## EXERCISE DATA
Lemma discount_lines_total items : sumZ lineTotal (discount_lines items) = sumZ lineTotalMinor items.
Proof. unfold discount_lines. by rewrite (sumZ_imap lineTotal _ lineTotalMinor) by done. Qed.

Lemma discount_lines_refs items : ln_lineRef <$> discount_lines items = show_nat <$> seq 0 (length items).
Proof.
  apply list_eq. intros i. unfold discount_lines. rewrite !list_lookup_fmap, list_lookup_imap.
  destruct (items !! i) eqn:Hi; cbn.
  - rewrite lookup_seq_lt; [done|]. by eapply lookup_lt_Some.
  - rewrite lookup_seq_ge; [done|]. by apply lookup_ge_None.
Qed.

Lemma candidate_codes codes :
  omap code_of (candidates_for codes) =
    omap (fun code => if bool_decide (is_Some (couponFor code)) then Some code else None)
      (take MAX_DISCOUNT_CODES (unique (normalizeDiscountCode <$> codes))).
Proof.
  unfold candidates_for. rewrite omap_app. assert (omap code_of ((fun p => mkCandidate p None) <$> automatic) = []) as ->.
  { clear. by induction automatic. }
  rewrite app_nil_r. induction (take _ _) as [|code l IH]; cbn; [done|].
  destruct (couponFor code) as [[c p]|] eqn:Hc; cbn; [|exact IH].
  unfold code_of. cbn. rewrite (coupon_has_code _ _ _ Hc). by f_equal.
Qed.

Lemma sublist_omap_some (b : string -> bool) l : sublist (omap (fun c => if b c then Some c else None) l) l.
Proof. induction l as [|c l IH]; cbn; [constructor|]. destruct (b c); by constructor. Qed.

Lemma adapter_wf i : Forall item_ok (ev_items i) -> (forall s, ev_shipping i = Some s -> 0 <= sp_rateMinor s) ->
  wf_input (adapter_input i).
Proof.
  intros Hitems Hrate. split; cbn.
  - rewrite discount_lines_refs. apply NoDup_fmap_2; [|apply NoDup_seq].
    intros a b Hab. unfold show_nat in Hab. apply (inj pretty) in Hab. lia.
  - intros l Hl. unfold discount_lines in Hl. apply list_elem_of_lookup in Hl as [k Hk]. rewrite list_lookup_imap in Hk.
    apply fmap_Some in Hk as (item & Hi & ->). cbn. rewrite Forall_forall in Hitems.
    destruct (Hitems item) as (_ & ? & ?); [by eapply list_elem_of_lookup_2|done].
  - exact Hrate.
  - intros c Hc. apply elem_of_app in Hc as [Hc|Hc].
    + apply list_elem_of_omap in Hc as (code & _ & Hc). apply fmap_Some in Hc as ([co p] & Hco & ->). cbn. by eapply coupon_rewards.
    + apply list_elem_of_fmap in Hc as (p & -> & Hp). cbn. by apply automatic_rewards.
  - change (NoDup (omap code_of (candidates_for (ev_codes i)))). rewrite candidate_codes. eapply sublist_NoDup; [|apply sublist_omap_some].
    eapply sublist_NoDup; [apply NoDup_unique|apply sublist_take].
Qed.
Definition assignment_expireIfDue (now : Z) (eid : string) : M RoleAssignment bool :=
  p ← gets (fun a : RoleAssignment => agg_props a);
  match ra_status p, ra_expiresAt p with
  | as_active, Some t =>
      if now <? t then mret false
      else set_props (with_assignment_status as_expired);; assignment_emit "security.role.revoked" eid now;; mret true
  | _, _ => mret false
  end.

Definition isActiveAt (p : RoleAssignmentProps) (now : Z) : bool :=
  bool_decide (ra_status p = as_active) && match ra_expiresAt p with None => true | Some t => now <? t end.

(** ** The evaluation of permissions ([authorization.ts]) *)

(** A set or a map in insertion order. *)
Definition add_key (k : string) (l : list string) : list string := if bool_decide (k ∈ l) then l else l ++ [k].
Fixpoint set_permission (k : string) (spec : PermissionSpec) (m : list (string * PermissionSpec)) : list (string * PermissionSpec) :=
  match m with
  | [] => [(k, spec)]
  | (k', s) :: m' => if bool_decide (k' = k) then (k, spec) :: m' else (k', s) :: set_permission k spec m'
  end.

Record Collected := mkCollected { co_roleKeys : list string; co_permissions : list (string * PermissionSpec) }.
Record EffectiveAuthorization := mkEffective { ea_permissions : list PermissionSpec; ea_roleKeys : list string }.

Definition collect_permission (m : list (string * PermissionSpec)) (permission : string) : list (string * PermissionSpec) :=
  match PermissionSpec_parse permission with Ok spec => set_permission (PermissionSpec_toString spec) spec m | Err _ => m end.
Definition contribute (role : RoleProps) (c : Collected) : Collected :=
  mkCollected (add_key (ro_key role) (co_roleKeys c)) (foldl collect_permission (co_permissions c) (ro_permissions role)).

(** The walk up the parents; [None] when the fuel runs out. *)
Fixpoint collectRole (fuel : nat) (key : string) (roles : gmap string RoleProps) (seen : gset string) (c : Collected) : option Collected :=
  match fuel with
  | O => None
  | S fuel =>
      if bool_decide (key ∈ seen) then Some c
      else
        let seen := {[key]} ∪ seen in
        match roles !! key with
        | None => Some c
        | Some role =>
            if negb (bool_decide (ro_status role = role_active)) then Some c
            else
              let c := contribute role c in
              match ro_parentKey role with
              | None => Some c
              | Some parent => collectRole fuel parent roles seen c
              end
        end
  end.

Definition effective (a : RoleAssignmentProps) (requestScope : SecurityScope) (now : Z) : bool :=
  isActiveAt a now && scope_contains (ra_scope a) requestScope.

Definition walk_assignment (roles : gmap string RoleProps) (requestScope : SecurityScope) (now : Z) (acc : option Collected)
    (a : RoleAssignmentProps) : option Collected :=
  c ← acc;
  if effective a requestScope now then collectRole (S (size roles)) (ra_roleKey a) roles ∅ c else Some c.

Definition resolve (assignments : list RoleAssignmentProps) (roles : gmap string RoleProps) (requestScope : SecurityScope) (now : Z) :
    option EffectiveAuthorization :=
  c ← foldl (walk_assignment roles requestScope now) (Some (mkCollected [] [])) assignments;
  Some (mkEffective (co_permissions c).*2 (co_roleKeys c)).

Definition isAuthorized (e : EffectiveAuthorization) (required : PermissionSpec) : bool :=
  existsb (fun held => implies held required) (ea_permissions e).

(** ** Loading the roles an assignment may reach ([authz-helpers.ts]) *)

Definition findByKeys (rows : list RoleProps) (keys : list string) : list RoleProps := filter (fun r => ro_key r ∈ keys) rows.

Definition load_found (acc : gmap string RoleProps * list string) (role : RoleProps) : gmap string RoleProps * list string :=
  let '(map, next) := acc in
  if bool_decide (is_Some (map !! ro_key role)) then acc
  else
    let map := <[ro_key role := role]> map in
    (map, match ro_parentKey role with
          | Some p => if bool_decide (map !! p = None) then next ++ [p] else next
          | None => next
          end).

Fixpoint load_rounds (fuel : nat) (rows : list RoleProps) (frontier : list string) (map : gmap string RoleProps) : option (gmap string RoleProps) :=
  match frontier, fuel with
  | [], _ => Some map
  | _, O => None
  | _, S fuel =>
      let '(map, next) := foldl load_found (map, []) (findByKeys rows frontier) in
      load_rounds fuel rows (filter (fun k => map !! k = None) (unique next)) map
  end.
(** Every round but the last adds a role. *)
Definition loadRoleClosure (rows : list RoleProps) (assignmentKeys : list string) : option (gmap string RoleProps) :=
  load_rounds (S (length rows)) rows (unique assignmentKeys) ∅.

(** What the use cases do: the closure is loaded, the effective permissions resolved and checked. *)
Definition effective_authorization (rows : list RoleProps) (assignments : list RoleAssignmentProps) (requestScope : SecurityScope) (now : Z) :
    option EffectiveAuthorization :=
  roles ← loadRoleClosure rows (ra_roleKey <$> assignments);
  resolve assignments roles requestScope now.
Definition authorized (rows : list RoleProps) (assignments : list RoleAssignmentProps) (requestScope : SecurityScope) (now : Z)
    (required : PermissionSpec) : option bool :=
  e ← effective_authorization rows assignments requestScope now;
  Some (isAuthorized e required).

(** ** Permissions parse and print *)

Lemma PermissionSpec_parse_Ok s p :
  PermissionSpec_parse s = Ok p <-> s = PermissionSpec_toString p /\ TOKEN (pm_resource p) = true /\ TOKEN (pm_action p) = true.
Proof.
  unfold PermissionSpec_parse. split.
  - destruct (split_on ":"%char s) as [|r [|a [|? ?]]] eqn:E; try done. apply split_on_two in E.
    destruct (TOKEN r) eqn:Hr, (TOKEN a) eqn:Ha; cbn; try done. by intros [= <-].
  - intros (-> & Hr & Ha). assert (Hc : forall t, TOKEN t = true -> all_chars (fun c => negb (bool_decide (c = ":"%char))) t = true).
    { intros t [Ht|Ht%bool_decide_eq_true]%orb_true_iff; [|by subst t]. destruct t as [|c t]; [done|]. apply andb_true_iff in Ht as [H1 H2].
      cbn. rewrite andb_true_iff. split.
      - by case_bool_decide; [subst c|].
      - eapply all_chars_impl; [|exact H2]. intros x Hx. by case_bool_decide; [subst x|]. }
    unfold PermissionSpec_toString. change (":" +:+ pm_action p) with (String ":" (pm_action p)).
    rewrite split_on_app, split_on_single by auto. rewrite Hr, Ha. by destruct p.
Qed.

(** ** What the walk collects *)

(** A role and the roles it inherits from, through active roles among those stored. *)
Inductive inherits (stored : RoleProps -> Prop) : string -> RoleProps -> Prop :=
| inherits_self r : stored r -> ro_status r = role_active -> inherits stored (ro_key r) r
| inherits_parent r p r' : stored r -> ro_status r = role_active -> ro_parentKey r = Some p -> inherits stored p r' -> inherits stored (ro_key r) r'.

Definition permissions_ok (m : list (string * PermissionSpec)) : Prop := forall k s, (k, s) ∈ m -> PermissionSpec_parse k = Ok s.
Definition contributed (r : RoleProps) (c : Collected) : Prop :=
  ro_key r ∈ co_roleKeys c /\ forall p s, p ∈ ro_permissions r -> PermissionSpec_parse p = Ok s -> (p, s) ∈ co_permissions c.

Lemma elem_of_set_permission k spec m k' s :
  (k', s) ∈ set_permission k spec m -> (k' = k /\ s = spec) \/ (k', s) ∈ m.
Proof.
  induction m as [|[k0 s0] m IH]; cbn; [intros H%list_elem_of_singleton; left; by simplify_eq|].
  case_bool_decide; intros [E|E]%elem_of_cons; simplify_eq; [by left|by right; right|by right; left|].
  destruct (IH E); [by left|by right; right].
Qed.

Lemma set_permission_keys k spec m k' : k' ∈ (set_permission k spec m).*1 <-> k' = k \/ k' ∈ m.*1.
Proof.
  induction m as [|[k0 s0] m IH]; cbn; [rewrite list_elem_of_singleton, elem_of_nil; tauto|].
  case_bool_decide; subst; cbn; rewrite !elem_of_cons; [tauto|]. rewrite IH. tauto.
Qed.

Lemma permissions_ok_key m k s : permissions_ok m -> k ∈ m.*1 -> PermissionSpec_parse k = Ok s -> (k, s) ∈ m.
Proof. intros Hm ([k' s'] & -> & Hin)%list_elem_of_fmap Hp. cbn in *. assert (H := Hm _ _ Hin). rewrite Hp in H. by injection H as ->. Qed.

Lemma collect_permission_spec ps m :
  permissions_ok m ->
  permissions_ok (foldl collect_permission m ps) /\
  forall p s, (p, s) ∈ foldl collect_permission m ps <-> (p, s) ∈ m \/ (p ∈ ps /\ PermissionSpec_parse p = Ok s).
Proof.
  revert m. induction ps as [|q ps IH]; intros m Hm; cbn [foldl].
  { split; [done|]. intros p s. rewrite elem_of_nil. naive_solver. }
  unfold collect_permission at 2 4. destruct (PermissionSpec_parse q) as [sq|e] eqn:Hq.
  2: { destruct (IH m Hm) as [H1 H2]. split; [done|]. intros p s. rewrite H2, elem_of_cons. naive_solver congruence. }
  assert (q = PermissionSpec_toString sq) as Eq by (by apply PermissionSpec_parse_Ok in Hq as [? _]). rewrite <- Eq.
  assert (Hm' : permissions_ok (set_permission q sq m)).
  { intros k s [[-> ->]|H]%elem_of_set_permission; [done|by apply Hm]. }
  destruct (IH _ Hm') as [H1 H2]. split; [done|]. intros p s. rewrite H2, elem_of_cons. split.
  - intros [H|[H Hp]]; [|right; tauto]. apply elem_of_set_permission in H as [[-> ->]|H]; [right; tauto|by left].
  - intros [H|[[-> |H] Hp]]; [left|left|right; tauto]; apply permissions_ok_key; try done; try (by apply Hm);
      apply set_permission_keys; [right|by left]. apply list_elem_of_fmap. by exists (p, s).
Qed.

Lemma elem_of_add_key k k' l : k' ∈ add_key k l <-> k' = k \/ k' ∈ l.
Proof. unfold add_key. case_bool_decide; [naive_solver|]. rewrite elem_of_app, list_elem_of_singleton. tauto. Qed.

(** Everything collected comes from a role among [from], or was there. *)
Definition collected_from (from : RoleProps -> Prop) (c c' : Collected) : Prop :=
  (forall k, k ∈ co_roleKeys c' -> k ∈ co_roleKeys c \/ exists r, from r /\ ro_key r = k) /\
  (forall p s, (p, s) ∈ co_permissions c' -> (p, s) ∈ co_permissions c \/ exists r, from r /\ p ∈ ro_permissions r /\ PermissionSpec_parse p = Ok s).
Definition collected_le (c c' : Collected) : Prop :=
  (forall k, k ∈ co_roleKeys c -> k ∈ co_roleKeys c') /\ (forall x, x ∈ co_permissions c -> x ∈ co_permissions c').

## EXERCISE
What lines in the data include the string "Record"? Copy each one.

## OUTPUT OF THE EXERCISE
Record Collected := mkCollected { co_roleKeys : list string; co_permissions : list (string * PermissionSpec) }.
Record EffectiveAuthorization := mkEffective { ea_permissions : list PermissionSpec; ea_roleKeys : list string }.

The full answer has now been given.